Um die Expression der IFN-stimulierten Gene in Abhängigkeit vom Genotyp (GT) besser analysieren zu können, wurden 96 zusätzliche Leberbiopsien von Patienten vor Therapie herangezogen. Die untersuchten IFN-stimulierten Gene zeigten bei den schwierig zu behandelnden Genotypen 1/4 eine signifikant höhere Expression als bei den Genotypen 2/3, welche in >80% erfolgreich therapiert werden können. Unabhängig vom Genotyp war die Expression der IFN-stimulierten Gene bei den non-RR-Patienten stärker als bei den RR-Patienten. Dass Patienten mit HCV-GT 1 und 4 in ihrer Leber häufiger eine vermehrte Expression von IFN-stimulierten Genen aufweisen, erklärt ihr schlechteres Ansprechen auf eine IFN-Therapie.

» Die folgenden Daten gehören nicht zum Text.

Lemma acknowledge_repr d :
  d ≤ len hist →
  stream_repr hist (acknowledge d o)
  ∧ rt_start (og_retained (acknowledge d o)) = N.max (rt_start (og_retained o)) d.
Proof.
  intros Hd. destruct Hrepr as (Hs & Hb & Hn & Hl). unfold acknowledge, release_through, stream_repr.
  destruct (N.leb_spec d (rt_start (og_retained o))); cbn [og_retained og_next_offset rt_start rt_bytes].
  - split; [by split_and!|lia].
  - assert (N.min (d - rt_start (og_retained o)) (len (rt_bytes (og_retained o))) = d - rt_start (og_retained o))
      as -> by (rewrite Hb; len_lia).
    rewrite wadd64_small by lia. replace (rt_start (og_retained o) + (d - rt_start (og_retained o))) with d by lia.
    rewrite Hb, dropN_dropN. replace (rt_start (og_retained o) + (d - rt_start (og_retained o))) with d by lia.
    split; [by split_and!|lia].
Qed.

(** The relay is somewhere in what is retained: the rest is sent again. *)
Definition resync_for (offset : N) : Resync :=
  if is_empty (dropN offset hist) then Nothing else Retransmit offset (dropN offset hist).

Lemma moved_repr offset target w :
  offset ≤ len hist →
  stream_repr hist (mkOutgoing (og_retained o) (offset +₆₄ len (dropN offset hist)) true target w).
Proof.
  intros Ho. destruct Hrepr as (Hs & Hb & _ & Hl). split_and!; [done|done| |done]. cbn.
  rewrite wadd64_small; len_lia.
Qed.

Lemma attached_repr offset :
  rt_start (og_retained o) ≤ offset ≤ len hist →
  ∃ o', attached offset o = (resync_for offset, o')
    ∧ stream_repr hist o' ∧ rt_start (og_retained o') = rt_start (og_retained o).
Proof.
  intros Ho. destruct Hrepr as (Hs & Hb & Hn & Hl). unfold attached, resync_for.
  assert ((if is_empty (rt_bytes (og_retained o)) && (rt_start (og_retained o) =? 0) && (og_next_offset o =? 0)
           then restart_at offset (og_retained o) else og_retained o) = og_retained o) as ->.
  { destruct (og_retained o) as [start bytes] eqn:Er. cbn in *. case_goal; [|done].
    apply andb_true_iff in Heqb as [[He Hz]%andb_true_iff Hnz]. apply N.eqb_eq in Hz, Hnz. subst start.
    rewrite Hn in Hnz. assert (offset = 0) as -> by lia. by destruct bytes. }
  destruct (N.ltb_spec offset (rt_start (og_retained o))); [lia|].
  rewrite retained_from_repr by done. destruct (is_empty (dropN offset hist)) eqn:Hemp; eexists; (split; [done|]).
  - split; [|done]. split_and!; [done|done| |done]. cbn.
    assert (dropN offset hist = []) as Hnil by by destruct (dropN offset hist).
    apply (f_equal len) in Hnil. autorewrite with len in Hnil. lia.
  - split; [|done]. apply moved_repr. lia.
Qed.

Lemma mismatch_repr offset :
  rt_start (og_retained o) ≤ offset ≤ len hist →
  ∃ r o', mismatch offset o = (r, o') ∧ (r = Nothing ∨ r = resync_for offset)
    ∧ stream_repr hist o' ∧ rt_start (og_retained o') = rt_start (og_retained o).
Proof.
  intros Ho. unfold mismatch, resync_for. case_bool_decide; [by exists Nothing, o; auto|].
  rewrite retained_from_repr by done. do 2 eexists. split; [done|]. split_and!; [by right| |done].
  destruct (moved_repr offset (Some offset) (og_window o)) as (? & ? & ? & ?); [lia|]. by split_and!.
Qed.
End stream.

(** ** Splitting into frames *)

(** Consecutive requests. *)
Fixpoint slice_requests (offset : N) (slices : list (list byte)) : list Request :=
  match slices with
  | [] => []
  | slice :: rest => RqOutput offset slice :: slice_requests (offset + len slice) rest
  end.

(** A request names bytes of the stream at their place. *)
Definition request_ok (hist : list byte) (r : Request) : Prop :=
  match r with
  | RqOutput start bytes => start + len bytes ≤ len hist ∧ bytes = sliceN start (start + len bytes) hist
  | RqResize _ _ => True
  | RqClose reason => reason ≠ lit "publisher_desynchronised"
  end.

Lemma request_ok_grow hist chunk r : request_ok hist r → request_ok (hist ++ chunk) r.
Proof.
  destruct r as [start bytes| |]; [|done|done]. intros [H1 H2]. split; [len_lia|]. by rewrite sliceN_app_l.
Qed.

Lemma slice_requests_ok hist start slices :
  start + len (mjoin slices) ≤ len hist →
  mjoin slices = sliceN start (start + len (mjoin slices)) hist →
  Forall (request_ok hist) (slice_requests start slices).
Proof.
  revert start. induction slices as [|slice slices IH]; intros start Hle Heq; [constructor|].
  cbn [slice_requests mjoin list_join] in *. rewrite len_app in *.
  rewrite <- (sliceN_split start (start + len slice)) in Heq by lia.
  apply app_inj_1 in Heq as [H1 H2].
  2:{ apply Nat2N.inj. change (len slice = len (sliceN start (start + len slice) hist)). rewrite len_sliceN. lia. }
  constructor; [split; [lia|done]|]. apply IH; rewrite <- N.add_assoc; [exact Hle|exact H2].
Qed.

(** ** The driver *)

Record drive_ok (hist : list byte) (d : Drive) : Prop := mkDriveOk {
  dk_stream : stream_repr hist (dr_stream d);
  dk_requests : Forall (request_ok hist) (dr_requests d);
  dk_frame : 0 < dr_max_frame d;
}.

(** What a step towards the transport leaves alone. *)
Definition same_stream (d d' : Drive) : Prop := dr_stream d' = dr_stream d ∧ dr_waiting d' = dr_waiting d.

Lemma request_step hist r d ok d' :
  drive_ok hist d → request_ok hist r → request r d = (ok, d') →
  drive_ok hist d' ∧ same_stream d d' ∧ dr_max_frame d' = dr_max_frame d.
Proof.
  intros [Hs Hr Hf] Hok. unfold request. destruct (dr_transport_open d); intros [= <- <-]; [|done].
  split; [|done]. split; cbn; [done| |done]. apply Forall_app. by repeat constructor.
Qed.

Lemma send_slices_step hist offset slices d ok d' :
  drive_ok hist d → Forall (request_ok hist) (slice_requests offset slices) →
  offset + len (mjoin slices) < two64 →
  send_slices offset slices d = (ok, d') →
  drive_ok hist d' ∧ same_stream d d'.
Proof.
  revert offset d. induction slices as [|slice slices IH]; intros offset d Hd Hall Hl; cbn [send_slices].
  { by intros [= <- <-]. }
  cbn [slice_requests mjoin list_join] in Hall, Hl. rewrite len_app in Hl. apply Forall_cons in Hall as [Hr Hall].
  destruct (request (RqOutput offset slice) d) as [ok1 d1] eqn:E.
  destruct (request_step _ _ _ _ _ Hd Hr E) as (Hd1 & [Hs1 Hw1] & _).
  destruct ok1; [|by intros [= <- <-]].
  rewrite wadd64_small by lia. intros E'.
  destruct (IH (offset + len slice) d1 Hd1 Hall) as (Hd' & Hs' & Hw'); [by rewrite <- N.add_assoc|done|].
  split; [done|]. split; congruence.
Qed.

Lemma send_output_step hist start bytes d :
  drive_ok hist d → start + len bytes ≤ len hist → bytes = sliceN start (start + len bytes) hist →
  drive_ok hist (or_finish (send_output start bytes d)) ∧ same_stream d (or_finish (send_output start bytes d)).
Proof.
  intros Hd Hle Heq. pose proof (chunks_concat (dr_max_frame d) bytes (dk_frame _ _ Hd)) as Hcat.
  unfold send_output. destruct (send_slices _ _ d) as [ok d'] eqn:E. unfold or_finish.
  apply (send_slices_step hist) in E as [Hd' Hs']; [|done| |].
  2:{ apply slice_requests_ok; by rewrite Hcat. }
  2:{ rewrite Hcat. destruct (dk_stream _ _ Hd) as (_ & _ & _ & ?). lia. }
  destruct ok; [done|]. destruct Hd' as [? ? ?]. by split; [split|].
Qed.

Lemma resynchronise_step hist room offset d r o' :
  drive_ok hist d → offset ≤ len hist → r = Nothing ∨ r = resync_for hist offset →
  stream_repr hist o' →
  drive_ok hist (resynchronise room (r, o') d)
  ∧ dr_stream (resynchronise room (r, o') d) = o' ∧ dr_waiting (resynchronise room (r, o') d) = dr_waiting d.
Proof.
  intros [Hs Hr Hf] Ho Hcase Ho'. assert (drive_ok hist (with_stream o' d)) as Hd' by done.
  destruct Hcase as [->| ->]; [done|]. unfold resync_for. destruct (is_empty _); [done|].
  cbn [resynchronise fst snd].
  destruct (send_output_step hist offset (dropN offset hist) _ Hd') as (H1 & H2 & H3); [len_lia| |by rewrite H2, H3].
  rewrite len_dropN. by rewrite sliceN_all by lia.
Qed.

(** What an event may say, given where the stream's retained bytes start. *)
Definition event_ok (start : N) (hist : list byte) (e : Event) : Prop :=
  match e with
  | EvAttached _ offset _ | EvMismatch offset => start ≤ offset ≤ len hist
  | EvAck durable => durable ≤ len hist
  | _ => True
  end.
Definition acked (start : N) (e : Event) : N := match e with EvAck durable => N.max start durable | _ => start end.

Lemma drive_event_step hist room e d :
  drive_ok hist d → event_ok (rt_start (og_retained (dr_stream d))) hist e →
  let d' := drive_event room (Some e) d in
  drive_ok hist d' ∧ dr_waiting d' = dr_waiting d
  ∧ rt_start (og_retained (dr_stream d')) = acked (rt_start (og_retained (dr_stream d))) e.
Proof.
  intros Hd He. pose proof Hd as [Hs Hr Hf]. destruct e as [id offset limits|durable|bytes|cols rows|offset| |reason];
    cbn [drive_event acked event_ok] in *.
  - assert (drive_ok hist (apply_limits limits d)) as Hd1.
    { split; [|done|cbn; lia]. destruct Hs as (? & ? & ? & ?). by split_and!. }
    destruct (attached_repr hist (dr_stream (apply_limits limits d)) (dk_stream _ _ Hd1) offset He) as (o' & -> & Ho' & Hst).
    destruct (resynchronise_step hist room offset (apply_limits limits d) _ o' Hd1 (proj2 He) (or_intror eq_refl) Ho')
      as (H1 & H2 & H3). split_and!; [done|by rewrite H3|by rewrite H2, Hst].
  - destruct (acknowledge_repr hist _ Hs _ He) as [Ho' Hst]. split_and!; [|done|done]. by split.
  - destruct room; [|done]. done.
  - by destruct room.
  - destruct (mismatch_repr hist _ Hs offset He) as (r & o' & -> & Hcase & Ho' & Hst).
    destruct (resynchronise_step hist room offset d r o' Hd (proj2 He) Hcase Ho') as (H1 & H2 & H3).
    split_and!; [done|done|by rewrite H2, Hst].
  - split_and!; [|done|done]. split; [|done|done]. destruct Hs as (? & ? & ? & ?). by split_and!.
  - by destruct room.
Qed.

Injiziertes pegIFNalpha2b bindet an den IFN-Rezeptor und aktiviert den Jak-STAT-pathway (Jak = Janus-Kinase; STAT = Signal Transducers and Activators of Transcription). Dabei ist die Phosphorylierung und damit Aktivierung von STAT-1 ein Schlüsselereignis. Phosphoryliertes STAT-1 transloziert in den Zellkern und bindet als Dimer an spezifische Regionen des ISG (IFN-stimuliertes Gen)-Promotors, was letztlich zur Genexpression führt. Übereinstimmend mit den Daten zur Expression der IFN-stimulierten Gene zeigten die Daten zur Phosphorylierung, DNA-Bindung und nukleären Lokalisa
tion von STAT1, dass der IFN-Signaltransduktionsweg bei Nonrespondern voraktiviert und bezüglich weiterer Stimulation refraktär ist.

Erklärungsversuche:

Es kann nun postuliert werden, dass Patienten mit einem voraktivierten endogenen Interferonsystem, d.h. zukünftige Nonresponder, Defekte in der der ISG-Expression nachgeschalteten Signaltransduktionskaskade aufweisen, was sie sowohl gegenüber endogenem als auch gegenüber exogenem Interferon refraktär macht.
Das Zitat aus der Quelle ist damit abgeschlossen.